“When do you do testing for STD’s and HIV, here in Ashtabula? I’m a gay bottom male, last HIV test was last Nov. and never tested for STD’s.”
A: If interested in getting an STD test, you can just call the Family Planning Association and schedule an appointment. The phone number to our Ashtabula clinic is 440-992-5953.
“What is the most likely way to contract pubic lice?Please tell me in percentages.”
A: “There are not any exact percentages available for the most likely ways to contract pubic lice. Pubic lice are usually spread through sexual contact. Rarely, pubic lice can be spread through contact with an infested person’s towels, clothes or bedding.”
“im gay my boyfriend cheated on me,he hadnt used protection, we boke up about 3m ago when should i get tested for HIV and STD’s”
A: If concerned about STD’s, it’s best to get tested as soon as possible. Here at Family Planning, we provide STD testing. If interested in scheduling an appointment, call 440-352-0608.
“What kind of stds/stis can I be tested for at the lake county family planning?”
A: “The Family Planning Association can screen for many sexually transmitted infections including but not limited to chlamydia, gonorrhea and HIV. If you are experiencing signs or symptoms of a STI, contact Family Planning or your health care provider for testing.”
“What is ooxycycline used for?And what is the STI they use the antibiotic for.She has sores around the vulva and irritates her when he urines”
A: I am unfamiliar with the medication you mentioned. Antibiotics are used to treat a variety of conditions caused by bacteria such as strep throat and ear infections, or even sexually transmitted infections such as chlamydia, gonorrhea, or syphilis. It is impossible to say exactly what the infection is.
Anyone who is having symptoms such painful urination or sores in the genital area should make an appointment as soon as possible with their health care provider to check for sexually transmitted infections to insure they receive proper treatment and prevent spreading the infection to others.
“can I get tested for an STI if I have my period?”
A: This is a personal preference according the physician. At the FPA we will do STI testing if someone is on their period. It would be best to call your physician’s office and just ask!
“If someone has an STI can it be passed to other family members? Are there any precautions you should take?
A: STI’s cannot be passed by contact such as hugging, touching, dry kissing or sharing eating utensils. Herpes 1 simplex could be passed through deep kissing, but only if there is blood to blood contact through the mouth. Some STI’s can be passed through needles that are used to inject drugs (blood to blood contact). STI’s are mainly passed during vaginal, anal or oral intercourse. Genital herpes can possibly be passed by touching the genitals of the infected person. Also, some STI’s can be passed from mother to child during a pregnancy or childbirth.
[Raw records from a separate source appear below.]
(** C14: over any number of connections, whatever the gateway sends, the core does and the file holds: the client greets each
    connection either by asking for a new session or by resuming one it has an id and a sequence number for, and tries to resume at
    most as often as it may (once at least); and when it ends, the file gives the next run the session it reports, so that the next
    run goes on where this one stopped. *)
Theorem gateway_session_kept {W} (ingest_callback : SocialMessageEnvelope -> string -> eff W dict) clock file_name access_token gateway_url
    intents max_events max_resume_attempts address expires_in duration connections o :
  let run := run_gateway ingest_callback clock file_name access_token gateway_url intents max_events max_resume_attempts address
               expires_in duration connections o in
  (exists frames, os_sent run.2 = os_sent o ++ frames /\ Forall (greeting access_token intents) frames /\
     resumes frames <= Z.max 1 max_resume_attempts) /\
  (forall report, run.1 = Ok report -> file_name <> "" ->
     exists loaded kept, (load_gateway_session_state file_name run.2).1 = Ok loaded /\
       dget "session_id" report = Some (VStr (str_or "session_id" "" loaded)) /\
       dget "sequence" report = Some kept /\ same_sequence kept (dgetn "sequence" loaded)).
Proof.
  intros run. subst run. unfold run_gateway, ebind, eget.
  destruct (load_gateway_session_state file_name o) as [[loaded|e] o0] eqn:El;
    (assert (o0 = o) as -> by (unfold load_gateway_session_state in El; congruence)).
  2: { cbn. split; [|by intros ? [=]]. exists []. rewrite app_nil_r. split_and!; [done|by apply List.Forall_nil|unfold resumes; cbn; lia]. }
  destruct (connection_loop_greets ingest_callback clock file_name access_token gateway_url intents max_events max_resume_attempts
              connections (initial_qq_state loaded) o ltac:(unfold attempts_left; cbn; lia)) as [Hs Ht].
  assert (H0 : tracks file_name (initial_qq_state loaded) o).
  { intros Hn. exists loaded. rewrite El. by split_and!; [..|left]. }
  destruct (connection_loop _ _ _ _ _ _ _ _ _ _ _) as [[q|e] o'] eqn:Erun; cbn [fst snd] in *; unfold attempts_left in Hs; cbn in Hs;
    rewrite Z.sub_0_r in Hs; (split; [exact Hs|]).
  - intros ? [= <-] Hn. destruct (Ht q eq_refl H0 Hn) as (kept & Hk & Hid & Hseq). exists kept, (qs_sequence q).
    cbn in Hid, Hseq. split_and!; [done| |reflexivity|exact Hseq]. rewrite Hid. reflexivity.
  - by intros ? [=].
Qed.
(** The attempts from number [attempt] on. *)
Fixpoint query_attempts (a : CommonArgs) (keyexpr : string) (payload : dict) (timeout : spec_float) (policy : RetryPolicy)
    (attempts : Z) (left : nat) (attempt : Z) : eff W dict :=
  match left with
  | O =>
      eret (dict_of [("ok", VBool false); ("status", VStr "query_failed"); ("keyexpr", VStr keyexpr);
                     ("payload", VDict payload); ("error", VStr "retry logic exhausted without result");
                     ("attempt", VInt attempts); ("max_attempts", VInt attempts); ("retried", VBool (1 <? attempts))])
  | Datatypes.S left' =>
      do! answer := collect_query_result keyexpr payload timeout in
      let result := dset "max_attempts" (VInt attempts) (dset "attempt" (VInt (attempt + 1)) answer) in
      let failure_status := result_failure_status result in
      let failed := match failure_status with Some status => dset "failure_status" (VStr status) | None => fun r => r end in
      if result_has_reply_error result && negb (unanswered result) then
        eret (set_retried attempt (failed (dset "status" (VStr "error_reply") (dset "ok" (VBool false) result))))
      else if result_ok result then eret (set_retried attempt result)
      else if negb (transient result) || (attempts <=? attempt + 1) then eret (set_retried attempt (failed result))
      else
        do! backoff := elift (compute_backoff policy attempt) in
        do! _ := when (human a) (print
          (".. query retry due to transient status '" +:+ py_str (dget_or "status" (VStr "") result) +:+ "' (" +:+
           slash_count (attempt + 1) attempts +:+ ") for " +:+ keyexpr +:+ "; backoff=" +:+ fixed2 backoff +:+ "s")) in
        do! _ := when (fltb fzero backoff) (sleep backoff) in
        query_attempts a keyexpr payload timeout policy attempts left' (attempt + 1)
  end.
(* ===== verification/UnitState.v ===== *)
(** * State synchronisation and the commands without a session ([neuro_cli/src/neuro_cli.py])

    [system state-sync] asks a unit for its device, applications and leases and
    prints one snapshot of the three; the other handlers print what [Workspace]
    builds.  The snapshot is what the activation guard of the core judges an
    application by ([StateSync]), so the two ends are held against each other here. *)

From Stdlib Require Import ZArith Lia Bool List Ascii String.
From Stdlib.Floats Require Import SpecFloat.
From stdpp Require Import base list option strings.
From S2P Require Import Prelude PyFloat Text PyValue Protocol Artifact Workspace StateSync Reply UnitQuery UnitCommands.

#[local] Open Scope string_scope.
#[local] Open Scope Z_scope.
#[local] Open Scope list_scope.

Fixpoint first_payload (replies : list dict) : dict :=
  match replies with
  | [] => []
  | reply :: rest => match dgetn "payload" reply with VDict payload => payload | _ => first_payload rest end
  end.
Definition extract_first_reply_payload (answer : dict) : dict := first_payload (replies_of answer).

Definition summarize_state_sync_query (answer : dict) : result dict :=
  let! attempt := py_int (dget_or "attempt" (VInt 1) answer) in
  let! max_attempts := py_int (dget_or "max_attempts" (VInt 1) answer) in
  Ok (dict_of
    [("ok", VBool (result_ok answer)); ("status", VStr (py_str (dget_or "status" (VStr "unknown") answer)));
     ("attempt", VInt attempt); ("max_attempts", VInt max_attempts);
     ("retried", VBool (py_truthy (dget_or "retried" (VBool false) answer)));
     ("failure_status", dget_or "failure_status" (VStr "") answer); ("payload", VDict (extract_first_reply_payload answer))]).

(** The state: the summaries of the three queries. *)
Record SyncState := { sy_device : dict; sy_apps : dict; sy_leases : dict }.
Definition sync_surfaces (state : SyncState) : list (string * dict) :=
  [("device", sy_device state); ("apps", sy_apps state); ("leases", sy_leases state)].

Definition summary_ok (summary : dict) : bool := py_truthy (dgetn "ok" summary).
Definition summary_payload (summary : dict) : dict := match dgetn "payload" summary with VDict d => d | _ => [] end.

Definition build_state_sync_recommendations (state : SyncState) : list string :=
  let network_state := dgetn "network_state" (summary_payload (sy_device state)) in
  let actions :=
    (if negb (summary_ok (sy_device state)) then
       ["rerun query device and verify router or Unit reachability before delegated control"]
     else if negb (is_none network_state || eq_str network_state "" || eq_str network_state "NETWORK_READY") then
       ["wait for NETWORK_READY before any side-effecting Unit workflow"]
     else []) ++
    (if negb (summary_ok (sy_apps state)) then ["rerun query apps before app lifecycle or invoke operations"] else []) ++
    (if negb (summary_ok (sy_leases state)) then ["rerun query leases before any lease-aware side-effecting command"]
     else if py_truthy (dgetn "leases" (summary_payload (sy_leases state))) then
       ["review and release active leases before destructive or approval-required commands"]
     else []) in
  match actions with [] => ["state sync is clean; read-only delegated reasoning may continue"] | _ => actions end.

Definition sync_failures (state : SyncState) : list dict :=
  map (fun kv => dict_of [("surface", VStr kv.1); ("status", dgetn "status" kv.2);
                          ("failure_status", dget_or "failure_status" (VStr "") kv.2)])
    (List.filter (fun kv => negb (summary_ok kv.2)) (sync_surfaces state)).

Section Handlers.
Context {S : Type} `{!Zenoh S, !Provides S} {FS : Files} (exc_text : pyerr -> string) (hex : nat -> string) (cwd : string).
Notation W := (CliWorld S).

Definition collect_state_sync_query (c : CommonArgs) (kind : string) : eff W dict :=
  do! payload := base_request hex (ca_request c) in
  do! _ := elift (validate_payload payload "common") in
  do! policy := elift (query_retry_policy_from_args c) in
  collect_query_result_with_retry exc_text (query_route (node_of c) kind) payload (timeout_of c) policy c.

Definition sync_query (c : CommonArgs) (kind : string) : eff W dict :=
  do! answer := collect_state_sync_query c kind in elift (summarize_state_sync_query answer).

Definition state_sync_payload (state : SyncState) : dict :=
  let failures := sync_failures state in
  let ok := match failures with [] => true | _ => false end in
  dict_of
    [("ok", VBool ok); ("status", VStr (if ok then "ok" else "partial_failure")); ("schema_version", VStr STATE_SYNC_SCHEMA_VERSION);
     ("release_target", VStr RELEASE_TARGET); ("protocol", VDict build_protocol_metadata);
     ("agent_runtime", VDict (build_agent_runtime_metadata (find_neurolink_root cwd)));
     ("state", VDict (dict_of (map (fun kv => (kv.1, VDict kv.2)) (sync_surfaces state))));
     ("failures", VList (map VDict failures)); ("recommended_next_actions", VList (vstrs (build_state_sync_recommendations state)))].

Definition state_sync_dry_run : dict :=
  dict_of
    [("ok", VBool true); ("status", VStr "dry_run"); ("schema_version", VStr STATE_SYNC_SCHEMA_VERSION);
     ("queries", VList (vstrs ["query device --output json"; "query apps --output json"; "query leases --output json"]))].

Definition handle_state_sync (c : CommonArgs) : eff W Z :=
  if ca_dry_run c then do! _ := print_json state_sync_dry_run in eret 0
  else
    do! device := sync_query c "device" in
    do! apps := sync_query c "apps" in
    do! leases := sync_query c "leases" in
    let state := {| sy_device := device; sy_apps := apps; sy_leases := leases |} in
    do! _ := print_json (state_sync_payload state) in
    eret (exit_of (match sync_failures state with [] => true | _ => false end)).

(** ** The commands that need no session *)

Definition handle_init (python : string) (c : CommonArgs) : eff W Z :=
  let result := build_init_diagnostics cwd python in
  do! _ := when (negb (json_output c))
    (do! _ := print ("NeuroLink workspace: " +:+ py_str (por (dgetn "neurolink_root" result) (VStr "not found"))) in
     print ("status: " +:+ py_str (dgetn "status" result))) in
  do! _ := print_json result in
  eret (exit_of (result_ok result)).

Fixpoint print_all (lines : list string) : eff W unit :=
  match lines with [] => eret tt | line :: rest => do! _ := print line in print_all rest end.

Definition handle_workflow_plan (workflow : string) (c : CommonArgs) : eff W Z :=
  do! result := elift (build_workflow_plan cwd workflow) in
  do! _ :=
    (if json_output c then print_json result
     else
       do! _ := print ("workflow: " +:+ py_str (dgetn "workflow" result) +:+ " (" +:+ py_str (dgetn "category" result) +:+ ")") in
       do! commands := elift (py_iter (dgetn "commands" result)) in print_all (map py_str commands)) in
  eret 0.

Fixpoint print_capabilities (rows : list dict) : eff W unit :=
  match rows with
  | [] => eret tt
  | item :: rest =>
      let status := if py_truthy (dgetn "implemented" item) then "implemented" else "planned" in
      do! _ := print ("- " +:+ py_str (dgetn "name" item) +:+ ": " +:+ status +:+ " (" +:+ py_str (dgetn "resource" item) +:+ ")") in
      do! _ := when (py_truthy (dgetn "note" item)) (print ("  note: " +:+ py_str (dgetn "note" item))) in
      print_capabilities rest
  end.

Definition handle_capabilities (c : CommonArgs) : eff W Z :=
  do! _ :=
    (if json_output c then do! payload := elift (capabilities_payload cwd) in print_json payload
     else
       do! _ := print ("## NeuroLink Unit capability map (release " +:+ RELEASE_TARGET +:+ ")") in
       print_capabilities capability_rows) in
  eret 0.

(** [build_tool_manifest_payload] is called with its default release target. *)
Definition handle_tool_manifest (c : CommonArgs) : eff W Z :=
  do! _ := print_json (build_tool_manifest_payload (find_neurolink_root cwd) "1.2.0") in eret 0.

Fixpoint print_rows (rows : list dict) : eff W unit :=
  match rows with [] => eret tt | row :: rest => do! _ := print_json row in print_rows rest end.

Definition handle_agent_events (max_events : Z) (c : CommonArgs) : eff W Z :=
  let rows := build_agent_event_rows (node_of c) max_events in
  do! _ :=
    (if String.eqb (ca_output c) "jsonl" then print_rows rows
     else print_json (dict_of
       [("ok", VBool true); ("status", VStr "bounded_equivalent"); ("schema_version", VStr AGENT_EVENTS_SCHEMA_VERSION);
        ("mode", VStr "bounded_equivalent"); ("live_subscription", VBool false); ("events", VList (map VDict rows))])) in
  eret 0.

Definition handle_placeholder (capability command_name : string) (c : CommonArgs) : eff W Z :=
  emit_placeholder CAPABILITY_MATRIX capability command_name c.
End Handlers.

(** ** The core's reading *)

Section Reading.
Context {S : Type} `{!Zenoh S, !Provides S} {FS : Files} (exc_text : pyerr -> string) (hex : nat -> string) (cwd : string).
Notation W := (CliWorld S).

(** A query of a kind, from one world to the next: what was sent, what the session gave, and the answer it came to. *)
Record Queried (c : CommonArgs) (kind : string) (w w' : W) (answer : dict) : Prop := {
  qu_answered : exists payload w0 bytes k before out,
    base_request hex (ca_request c) w = (Ok payload, w0) /\ cw_session w0 = cw_session w /\
    encode_query_payload (query_route (node_of c) kind) payload = Ok bytes /\
    gets (query_route (node_of c) kind) bytes (timeout_of c) (Z.to_nat k) (cw_session w) = (before ++ [out], cw_session w') /\
    cw_sent w' = cw_sent w ++ repeat (query_route (node_of c) kind, payload) (Z.to_nat k) /\
    Forall (fun o => unreplied o = true) before /\ Answer exc_text (Z.max 1 (ca_query_retries c)) k out answer;
}.

(** A surface the core reads, and the answer it was printed from. *)
Record Surface (answer : dict) (sf : StateSyncSurface) : Prop := {
  su_attempt : dget "attempt" answer = Some (VInt (sf_attempt sf)) /\ dget "max_attempts" answer = Some (VInt (sf_max_attempts sf));
  su_ok : sf_ok sf = result_ok answer;
  su_payload : sf_payload sf = extract_first_reply_payload answer;
  su_status : sf_ok sf = true -> sf_status sf = "unknown";
}.

Lemma base_request_quiet a (w : W) r w' : base_request hex a w = (r, w') -> cw_session w' = cw_session w /\ cw_sent w' = cw_sent w.
Proof.
  unfold base_request, draw_unless, draw_hex, ebind, eret, elift. destruct (String.eqb _ _); cbn; intros [= _ <-]; done.
Qed.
“Do i need an apointment at my local family planning place to get a doctor to look at what might be a std. Or do i just show up?”
A: Yes, we do have walk-in Teen Clinics. Depending on which Family Planning location you go to, they are every other Monday. If you are showing symptoms of an STD, we recommend making an appointment to get in sooner.
“I was in the Painesville office in June and had an STD test ran. How long will it be on file? I havent called up there due to being scared of finding out the results.”
A: The Family Planning Association only calls patients back if an STD test comes back positive. If a person doesn’t receive a call, their STD test came back negative.
“I have recently discovered my boyfriend of the past 6 months has had unprotected sex with a female infected with genital wartsbefore me and then had unprotected sex with me when we got together. Is there any way to tell now if I have sometihng before I make an appointment? And is there a law or something against knowing you have an STD and having unprotected sex with an unknown party? Any information you have about this I would appreciate”
A: “Genital warts may cause abnormal bumps or growths that may appear in or around the gentital area. They may be raised or flat, soft or hard, single or multiple, flesh colored and pain less. However, some warts that appear inside the vagina may not be noticed unless examined by a medical professional. If you feel you have been exposed to genital warts make an appointment with your reproductive health care provider who will be able to examine you and your partner more closely. As far as a law, I am unaware of any.”